Segment Start: Provided data

(* ===== verification/Keyset.v ===== *)
(** * Keyset pages

    What the keyset listings of the services share: a listing is read in a strict
    order, a page is the beginning of what comes after the last row of the page
    before, and a client follows the cursors until there is none. *)

From stdpp Require Import base list sorting.
From Stdlib Require Import ZArith Lia Sorted.
From S2P Require Import Prelude.

Open Scope Z_scope.

(** ** Boolean filters *)

Lemma bfilter_all {A} (f : A → bool) l : (∀ x, x ∈ l → f x = true) → List.filter f l = l.
Proof.
  induction l as [|x l IH]; intros H; [done|]. cbn [List.filter].
  rewrite (H x) by left. f_equal. apply IH. intros y Hy. apply H. by right.
Qed.

Lemma bfilter_none {A} (f : A → bool) l : (∀ x, x ∈ l → f x = false) → List.filter f l = [].
Proof.
  induction l as [|x l IH]; intros H; [done|]. cbn [List.filter].
  rewrite (H x) by left. apply IH. intros y Hy. apply H. by right.
Qed.

Lemma filter_filter {A} (f g : A → bool) l :
  List.filter f (List.filter g l) = List.filter (λ x, g x && f x) l.
Proof.
  induction l as [|x l IH]; [done|]. cbn [List.filter]. destruct (g x); cbn [List.filter andb]; by rewrite IH.
Qed.

Lemma filter_perm {A} (f : A → bool) l1 l2 : l1 ≡ₚ l2 → List.filter f l1 ≡ₚ List.filter f l2.
Proof.
  induction 1; cbn [List.filter]; repeat case_match; try done; eauto using Permutation.
Qed.

#[export] Instance bfilter_perm {A} (f : A → bool) : Proper ((≡ₚ) ==> (≡ₚ)) (List.filter f).
Proof. intros l1 l2. apply filter_perm. Qed.

Lemma elem_of_bfilter {A} (f : A → bool) x l : x ∈ List.filter f l ↔ x ∈ l ∧ f x = true.
Proof. by rewrite !list_elem_of_In, List.filter_In. Qed.

Lemma filter_keys_unique {A K} (key : A → K) f l : NoDup (key <$> l) → NoDup (key <$> List.filter f l).
Proof.
  induction l as [|x l IH]; intros Hn; [constructor|]. apply NoDup_cons in Hn as [Hx Hn]. cbn [List.filter].
  destruct (f x); [|by apply IH]. constructor; [|by apply IH]. intros Hin. apply Hx.
  apply list_elem_of_fmap in Hin as (y & -> & [Hy _]%elem_of_bfilter). by apply list_elem_of_fmap_2.
Qed.

(** ** Rows in a strict order *)

Section order.
Context {A : Type} (R : relation A) `{!StrictOrder R}.

(** Two sorted lists of the same rows are the same list. *)
Lemma sorted_unique l1 l2 : StronglySorted R l1 → StronglySorted R l2 → l1 ≡ₚ l2 → l1 = l2.
Proof.
  apply StronglySorted_unique_strong. intros x y _ _ H1 H2. destruct (irreflexivity R x). by etrans.
Qed.

Lemma sorted_split l1 l2 :
  StronglySorted R (l1 ++ l2)%list →
  StronglySorted R l1 ∧ StronglySorted R l2 ∧ (∀ a b, a ∈ l1 → b ∈ l2 → R a b).
Proof.
  induction l1 as [|x l1 IH]; simpl; [intros H; split_and!; [constructor|done|by intros a b ?%elem_of_nil]|].
  intros H. apply StronglySorted_inv in H as [H Hx]. destruct (IH H) as (H1 & H2 & H3).
  rewrite Forall_app in Hx. destruct Hx as [Hx1 Hx2]. rewrite Forall_forall in Hx2.
  split_and!; [by constructor|done|]. intros a b [->|Ha]%elem_of_cons Hb; auto.
Qed.

(** The keyset condition of the last row of a prefix selects the rest. *)
Lemma keyset_selects (after : A → A → bool) l1 x l2 :
  (∀ p, after x p = true ↔ R x p) → StronglySorted R ((l1 ++ [x]) ++ l2)%list →
  List.filter (after x) ((l1 ++ [x]) ++ l2)%list = l2.
Proof.
  intros Ha H. apply sorted_split in H as (H1 & _ & H2). apply sorted_split in H1 as (_ & _ & H1).
  rewrite List.filter_app, (bfilter_none _ (l1 ++ [x])%list), (bfilter_all _ l2); [done| |].
  - intros y Hy. apply Ha, H2; [|done]. apply elem_of_app. right. by left.
  - intros y Hy. destruct (after x y) eqn:E; [|done]. apply Ha in E.
    apply elem_of_app in Hy as [Hy|Hy%list_elem_of_singleton]; [|subst; by apply irreflexivity in E; try apply _].
    destruct (irreflexivity R x). etrans; [exact E|]. apply H1; [done|by left].
Qed.
End order.

(** ** Following the cursors *)

Section walk.
Context {A B C E : Type}.
(** A request with an optional cursor: a page and the next cursor. *)
Variable serve : option C → result E (list B * option C).

Fixpoint follow (fuel : nat) (c : option C) : option (list B) :=
  match fuel with
  | O => None
  | S f =>
      match serve c with
      | Throw _ => None
      | Ok (page, None) => Some page
      | Ok (page, Some c') => match follow f (Some c') with Some l => Some (page ++ l)%list | None => None end
      end
  end.

(** [keyset_listing rows]: every request with the cursor of a prefix of [rows]
    is answered with the next rows, and the next cursor, when there is one, is
    that of the prefix read so far; there is none only at the end. *)
Definition keyset_listing (enc : A → C) (show : A → B) (lim : nat) (rows : list A) : Prop :=
  ∀ l1 l2, rows = (l1 ++ l2)%list →
    ∃ next, serve (enc <$> last l1) = Ok (show <$> take lim l2, next) ∧
      match next with
      | None => (length l2 ≤ lim)%nat
      | Some c => take lim l2 ≠ [] ∧ enc <$> last (l1 ++ take lim l2)%list = Some c
      end.

Lemma follow_rest enc show lim rows fuel l1 l2 :
  keyset_listing enc show lim rows → rows = (l1 ++ l2)%list → (length l2 < fuel)%nat →
  follow fuel (enc <$> last l1) = Some (show <$> l2).
Proof.
  intros Hs. revert l1 l2. induction fuel as [|fuel IH]; intros l1 l2 Hrows Hf; [lia|]. cbn [follow].
  destruct (Hs l1 l2 Hrows) as (next & -> & Hn). destruct next as [c|].
  - destruct Hn as [Hne <-]. rewrite (IH (l1 ++ take lim l2)%list (drop lim l2)).
    + by rewrite <- fmap_app, take_drop.
    + by rewrite <- app_assoc, take_drop.
    + rewrite length_drop. destruct lim, l2; cbn in *; (done || lia).
  - by rewrite take_ge.
Qed.

(** A client that follows the cursors reads every row once, in order, and ends. *)
Lemma follow_all enc show lim rows :
  keyset_listing enc show lim rows → follow (S (length rows)) None = Some (show <$> rows).
Proof. intros Hs. exact (follow_rest enc show lim rows (S (length rows)) [] rows Hs eq_refl (Nat.lt_succ_diag_r _)). Qed.
End walk.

Segment End: Provided data

> Task objective
Print the entries once more, identical in every line.

> Result
(* ===== verification/Keyset.v ===== *)
(** * Keyset pages

    What the keyset listings of the services share: a listing is read in a strict
    order, a page is the beginning of what comes after the last row of the page
    before, and a client follows the cursors until there is none. *)

From stdpp Require Import base list sorting.
From Stdlib Require Import ZArith Lia Sorted.
From S2P Require Import Prelude.

Open Scope Z_scope.

(** ** Boolean filters *)

Lemma bfilter_all {A} (f : A → bool) l : (∀ x, x ∈ l → f x = true) → List.filter f l = l.
Proof.
  induction l as [|x l IH]; intros H; [done|]. cbn [List.filter].
  rewrite (H x) by left. f_equal. apply IH. intros y Hy. apply H. by right.
Qed.

Lemma bfilter_none {A} (f : A → bool) l : (∀ x, x ∈ l → f x = false) → List.filter f l = [].
Proof.
  induction l as [|x l IH]; intros H; [done|]. cbn [List.filter].
  rewrite (H x) by left. apply IH. intros y Hy. apply H. by right.
Qed.

Lemma filter_filter {A} (f g : A → bool) l :
  List.filter f (List.filter g l) = List.filter (λ x, g x && f x) l.
Proof.
  induction l as [|x l IH]; [done|]. cbn [List.filter]. destruct (g x); cbn [List.filter andb]; by rewrite IH.
Qed.

Lemma filter_perm {A} (f : A → bool) l1 l2 : l1 ≡ₚ l2 → List.filter f l1 ≡ₚ List.filter f l2.
Proof.
  induction 1; cbn [List.filter]; repeat case_match; try done; eauto using Permutation.
Qed.

#[export] Instance bfilter_perm {A} (f : A → bool) : Proper ((≡ₚ) ==> (≡ₚ)) (List.filter f).
Proof. intros l1 l2. apply filter_perm. Qed.

Lemma elem_of_bfilter {A} (f : A → bool) x l : x ∈ List.filter f l ↔ x ∈ l ∧ f x = true.
Proof. by rewrite !list_elem_of_In, List.filter_In. Qed.

Lemma filter_keys_unique {A K} (key : A → K) f l : NoDup (key <$> l) → NoDup (key <$> List.filter f l).
Proof.
  induction l as [|x l IH]; intros Hn; [constructor|]. apply NoDup_cons in Hn as [Hx Hn]. cbn [List.filter].
  destruct (f x); [|by apply IH]. constructor; [|by apply IH]. intros Hin. apply Hx.
  apply list_elem_of_fmap in Hin as (y & -> & [Hy _]%elem_of_bfilter). by apply list_elem_of_fmap_2.
Qed.

(** ** Rows in a strict order *)

Section order.
Context {A : Type} (R : relation A) `{!StrictOrder R}.

(** Two sorted lists of the same rows are the same list. *)
Lemma sorted_unique l1 l2 : StronglySorted R l1 → StronglySorted R l2 → l1 ≡ₚ l2 → l1 = l2.
Proof.
  apply StronglySorted_unique_strong. intros x y _ _ H1 H2. destruct (irreflexivity R x). by etrans.
Qed.

Lemma sorted_split l1 l2 :
  StronglySorted R (l1 ++ l2)%list →
  StronglySorted R l1 ∧ StronglySorted R l2 ∧ (∀ a b, a ∈ l1 → b ∈ l2 → R a b).
Proof.
  induction l1 as [|x l1 IH]; simpl; [intros H; split_and!; [constructor|done|by intros a b ?%elem_of_nil]|].
  intros H. apply StronglySorted_inv in H as [H Hx]. destruct (IH H) as (H1 & H2 & H3).
  rewrite Forall_app in Hx. destruct Hx as [Hx1 Hx2]. rewrite Forall_forall in Hx2.
  split_and!; [by constructor|done|]. intros a b [->|Ha]%elem_of_cons Hb; auto.
Qed.

(** The keyset condition of the last row of a prefix selects the rest. *)
Lemma keyset_selects (after : A → A → bool) l1 x l2 :
  (∀ p, after x p = true ↔ R x p) → StronglySorted R ((l1 ++ [x]) ++ l2)%list →
  List.filter (after x) ((l1 ++ [x]) ++ l2)%list = l2.
Proof.
  intros Ha H. apply sorted_split in H as (H1 & _ & H2). apply sorted_split in H1 as (_ & _ & H1).
  rewrite List.filter_app, (bfilter_none _ (l1 ++ [x])%list), (bfilter_all _ l2); [done| |].
  - intros y Hy. apply Ha, H2; [|done]. apply elem_of_app. right. by left.
  - intros y Hy. destruct (after x y) eqn:E; [|done]. apply Ha in E.
    apply elem_of_app in Hy as [Hy|Hy%list_elem_of_singleton]; [|subst; by apply irreflexivity in E; try apply _].
    destruct (irreflexivity R x). etrans; [exact E|]. apply H1; [done|by left].
Qed.
End order.

(** ** Following the cursors *)

Section walk.
Context {A B C E : Type}.
(** A request with an optional cursor: a page and the next cursor. *)
Variable serve : option C → result E (list B * option C).

Fixpoint follow (fuel : nat) (c : option C) : option (list B) :=
  match fuel with
  | O => None
  | S f =>
      match serve c with
      | Throw _ => None
      | Ok (page, None) => Some page
      | Ok (page, Some c') => match follow f (Some c') with Some l => Some (page ++ l)%list | None => None end
      end
  end.

(** [keyset_listing rows]: every request with the cursor of a prefix of [rows]
    is answered with the next rows, and the next cursor, when there is one, is
    that of the prefix read so far; there is none only at the end. *)
Definition keyset_listing (enc : A → C) (show : A → B) (lim : nat) (rows : list A) : Prop :=
  ∀ l1 l2, rows = (l1 ++ l2)%list →
    ∃ next, serve (enc <$> last l1) = Ok (show <$> take lim l2, next) ∧
      match next with
      | None => (length l2 ≤ lim)%nat
      | Some c => take lim l2 ≠ [] ∧ enc <$> last (l1 ++ take lim l2)%list = Some c
      end.

Lemma follow_rest enc show lim rows fuel l1 l2 :
  keyset_listing enc show lim rows → rows = (l1 ++ l2)%list → (length l2 < fuel)%nat →
  follow fuel (enc <$> last l1) = Some (show <$> l2).
Proof.
  intros Hs. revert l1 l2. induction fuel as [|fuel IH]; intros l1 l2 Hrows Hf; [lia|]. cbn [follow].
  destruct (Hs l1 l2 Hrows) as (next & -> & Hn). destruct next as [c|].
  - destruct Hn as [Hne <-]. rewrite (IH (l1 ++ take lim l2)%list (drop lim l2)).
    + by rewrite <- fmap_app, take_drop.
    + by rewrite <- app_assoc, take_drop.
    + rewrite length_drop. destruct lim, l2; cbn in *; (done || lia).
  - by rewrite take_ge.
Qed.

(** A client that follows the cursors reads every row once, in order, and ends. *)
Lemma follow_all enc show lim rows :
  keyset_listing enc show lim rows → follow (S (length rows)) None = Some (show <$> rows).
Proof. intros Hs. exact (follow_rest enc show lim rows (S (length rows)) [] rows Hs eq_refl (Nat.lt_succ_diag_r _)). Qed.
End walk.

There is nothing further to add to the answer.